NF: News content often is an avoided contextual category and deemed too risky to buy. How does IRIS.TV recommend approaching news content? Is there an approach that allows a media buyer to run on news publications, but carve out the exact segments or pages that are most suitable for their brand?
SH: News is a great place to reach consumers. The challenge is, how do you truly avoid brand-unsafe or unsuitable content without eliminating all content? The traditional way to solve this issue was domain and keyword block listing. This can be heavy-handed and controversial. Early solutions would claim to know the difference between “shoot a gun” versus “shoot a free throw.” But as many reports to the contrary have surfaced, brands have been reluctant to engage.
If a picture is worth a thousand words, then a video must be worth a million words. What we are able to do is provide the leading AI- and ML-based data solutions with access to what essentially becomes massive training sets of video data so that their algorithms can truly understand something that is not brand-safe or suitable. For example, a brand may not want its ad to be aligned with a video titled “Hundreds of Nursing Home Residents Die of COVID-19,” but would be more comfortable with being associated with “Ten Ways Parents are Managing Work and Home Schooling During COVID-19.”
What we are seeing is that these systems are getting smarter. So much so that the percentage of videos flagged as brand unsafe is going down even though there is more news video than ever before. What’s more is that positive targeting of categories such as finance, sports, and lifestyle are being unlocked in ways that are really making a difference. Brands are now targeting content related to topics such as social justice and diversity, which previously had not been possible to achieve at scale.

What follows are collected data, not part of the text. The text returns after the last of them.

(* ===== verification/PairSpec.v ===== *)
(** * What the pair matrix keeps: the namespaces, the lock of the store, one result per pair

    The invariant of [PairRunner], and that every run ends: each event lowers the rank of one task, and while a task
    is unfinished some event is enabled. *)

From stdpp Require Import base numbers list strings.
From Stdlib Require Import ZArith Lia.
From S2P Require Import Prelude PyFloat PyStr Families Weights BridgePool PairRunner.

#[local] Open Scope string_scope.
#[local] Open Scope list_scope.
#[local] Set Default Proof Using "Type".

(** ** What a phase holds *)

Definition holds (p : phase) : list string :=
  match p with
  | Leased ns | TcpRun ns | Probed ns _ | Stored ns _ | Writing ns _ _ | Leaving ns _ => [ns]
  | Waiting | InSem | Finished _ => []
  end.
Definition slots (p : phase) : nat := match p with Waiting | Finished _ => 0 | _ => 1 end.
Definition writes (p : phase) : bool := match p with Writing _ _ _ => true | _ => false end.
(** How many events a task is away from its end, at most. *)
Definition rank (p : phase) : nat :=
  match p with
  | Waiting => 10 | InSem => 9 | Leased _ => 8 | TcpRun _ => 7 | Probed _ _ => 6 | Stored _ _ => 5
  | Writing _ _ k => 4 - k | Leaving _ _ => 1 | Finished _ => 0
  end.
Definition is_finished (p : phase) : bool := match p with Finished _ => true | _ => false end.

Section Inv.
Context (env : Env) (tasks : list task) (completed : list (string * string)) (names : list string).

(** The rows of one task, in the log: together, in their order. *)
Definition block (t : nat) (m : nat) (tk : task) (d : udp_data) (lg post : list (nat * db_row)) : Prop :=
  exists pre, lg = pre ++ ((fun r => (t, r)) <$> take m (rows_of env tk d)) ++ post /\ t ∉ pre.*1 /\ t ∉ post.*1.

(** What a task has left behind in its phase. *)
Definition history (s : state) (t : nat) (tk : task) (p : phase) : Prop :=
  match p with
  | Waiting => t ∉ (results s).*1 /\ t ∉ (log s).*1
  | InSem | Leased _ | TcpRun _ => is_completed completed tk = false /\ t ∉ (results s).*1 /\ t ∉ (log s).*1
  | Finished Skipped => is_completed completed tk = true /\ t ∉ (results s).*1 /\ t ∉ (log s).*1
  | Probed _ d => is_completed completed tk = false /\ (t, pair_of tk d) ∈ results s /\ t ∉ (log s).*1
  | Stored _ d => is_completed completed tk = false /\ (t, pair_of tk d) ∈ results s /\ t ∉ (log s).*1 /\ has_db env = true
  | Writing _ d k =>
      is_completed completed tk = false /\ (t, pair_of tk d) ∈ results s /\ has_db env = true /\ k < 3 /\ block t k tk d (log s) []
  | Leaving _ false | Finished Completed =>
      is_completed completed tk = false
      /\ exists d post, (t, pair_of tk d) ∈ results s /\ block t (if has_db env then 3 else 0) tk d (log s) post
  | Leaving _ true | Finished Raised => is_completed completed tk = false
  end.

Record Inv (s : state) : Prop := {
  inv_names : free s ++ (phases s ≫= holds) ≡ₚ names;
  inv_sem : sem s + sum_list_with slots (phases s) = length names;
  inv_len : length (phases s) = length tasks;
  inv_lock : forall t, lock s = Some t <-> exists p, phases s !! t = Some p /\ writes p = true;
  inv_once : NoDup (results s).*1;
  inv_pairs : forall t pr, (t, pr) ∈ results s -> exists tk d, tasks !! t = Some tk /\ pr = pair_of tk d;
  inv_tasks : forall t tk p, tasks !! t = Some tk -> phases s !! t = Some p -> history s t tk p
}.

Lemma phases_split (l : list phase) t p : l !! t = Some p ->
  exists l1 l2, l = l1 ++ p :: l2 /\ length l1 = t /\ forall q, <[t := q]> l = l1 ++ q :: l2.
Proof.
  intros E. exists (take t l), (drop (S t) l).
  pose proof (lookup_lt_Some _ _ _ E) as L.
  split; [symmetry; by apply take_drop_middle|]. split; [rewrite length_take; lia|].
  intros q. by rewrite insert_take_drop.
Qed.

NF: Media owners have faced numerous challenges this year. How can they increase fill rates and CPMs to close out the year with a successful Q4?
SH: The faster you can adopt a contextual strategy, the faster you will be able to see your CPMs and fill rates increase. COVID-19 definitely disrupted the advertising landscape, but buyers are getting familiar with contextual targeting for video and are leaning in aggressively into Q4.